(** * sb_todo: the list store, its persistence and its recurrence engine

    A shallow embedding of [custom_components/sb_todo/entity.py]:
    the [TodoItem] value type, the period parser [_parse_period], the
    mutating operations of [MyTodoList] and [_save_and_refresh], together
    with the properties the specification states about them; then the
    remove services of [__init__.py], the period parser of [intent.py] and
    further properties read off the code.

    Modelling conventions.
    - Text is [string]; the regular-expression class [\d] is read as the ten
      ASCII digits.
    - An instant ([due_datetime], the clock) is an integer number of epoch
      seconds.  Every offset the parser can produce is a whole number of
      minutes or more, so the sub-second part the source carries along is
      never touched.  The host's local zone is a fixed offset [tz] (seconds
      east of UTC), and civil dates are proleptic Gregorian without the
      range limits of Python's [datetime].
    - The entity is a long-lived mutable object: an operation returns the
      store it leaves behind, also when it raises.
    - The file of the list, the host state write and the subscriber
      callbacks are recorded as events of a trace, in order.  They belong
      to the host and are taken to succeed: a failing disk or a failing
      callback is outside the model. *)

From Stdlib Require Import ZArith Lia Ascii String List Sorted DecimalString.
From stdpp Require Import base option list strings gmap.

Local Open Scope Z_scope.

(** ** Text helpers *)

Module Text.

(** The class [\d]. *)
Definition is_digit (c : ascii) : bool :=
  let n := nat_of_ascii c in (48 <=? n)%nat && (n <=? 57)%nat.

Definition digit_value (c : ascii) : Z := Z.of_nat (nat_of_ascii c) - 48.

Fixpoint all_digits (s : string) : bool :=
  match s with
  | EmptyString => true
  | String c s' => is_digit c && all_digits s'
  end.

(** Python's [int(s)] on a string of decimal digits. *)
Fixpoint int_acc (acc : Z) (s : string) : Z :=
  match s with
  | EmptyString => acc
  | String c s' => int_acc (10 * acc + digit_value c) s'
  end.

Definition int (s : string) : Z := int_acc 0 s.

(** Python truthiness of a [str]: the empty string is falsy. *)
Definition nonempty (s : string) : bool :=
  match s with EmptyString => false | _ => true end.

(** Truthiness of an [Optional[str]]: [None] and [""] are falsy. *)
Definition truthy (o : option string) : bool :=
  match o with Some s => nonempty s | None => false end.

End Text.

(** ** Regular expressions (the fragment the source uses) *)

Module Re.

◆ ◆ ◆

> [WHAT IS NEEDED] Without leaving anything out, output all of the material exactly.

> [ANSWER SECTION]
(** * sb_todo: the list store, its persistence and its recurrence engine

    A shallow embedding of [custom_components/sb_todo/entity.py]:
    the [TodoItem] value type, the period parser [_parse_period], the
    mutating operations of [MyTodoList] and [_save_and_refresh], together
    with the properties the specification states about them; then the
    remove services of [__init__.py], the period parser of [intent.py] and
    further properties read off the code.

    Modelling conventions.
    - Text is [string]; the regular-expression class [\d] is read as the ten
      ASCII digits.
    - An instant ([due_datetime], the clock) is an integer number of epoch
      seconds.  Every offset the parser can produce is a whole number of
      minutes or more, so the sub-second part the source carries along is
      never touched.  The host's local zone is a fixed offset [tz] (seconds
      east of UTC), and civil dates are proleptic Gregorian without the
      range limits of Python's [datetime].
    - The entity is a long-lived mutable object: an operation returns the
      store it leaves behind, also when it raises.
    - The file of the list, the host state write and the subscriber
      callbacks are recorded as events of a trace, in order.  They belong
      to the host and are taken to succeed: a failing disk or a failing
      callback is outside the model. *)

From Stdlib Require Import ZArith Lia Ascii String List Sorted DecimalString.
From stdpp Require Import base option list strings gmap.

Local Open Scope Z_scope.

(** ** Text helpers *)

Module Text.

(** The class [\d]. *)
Definition is_digit (c : ascii) : bool :=
  let n := nat_of_ascii c in (48 <=? n)%nat && (n <=? 57)%nat.

Definition digit_value (c : ascii) : Z := Z.of_nat (nat_of_ascii c) - 48.

Fixpoint all_digits (s : string) : bool :=
  match s with
  | EmptyString => true
  | String c s' => is_digit c && all_digits s'
  end.

(** Python's [int(s)] on a string of decimal digits. *)
Fixpoint int_acc (acc : Z) (s : string) : Z :=
  match s with
  | EmptyString => acc
  | String c s' => int_acc (10 * acc + digit_value c) s'
  end.

Definition int (s : string) : Z := int_acc 0 s.

(** Python truthiness of a [str]: the empty string is falsy. *)
Definition nonempty (s : string) : bool :=
  match s with EmptyString => false | _ => true end.

(** Truthiness of an [Optional[str]]: [None] and [""] are falsy. *)
Definition truthy (o : option string) : bool :=
  match o with Some s => nonempty s | None => false end.

End Text.

(** ** Regular expressions (the fragment the source uses) *)

Module Re.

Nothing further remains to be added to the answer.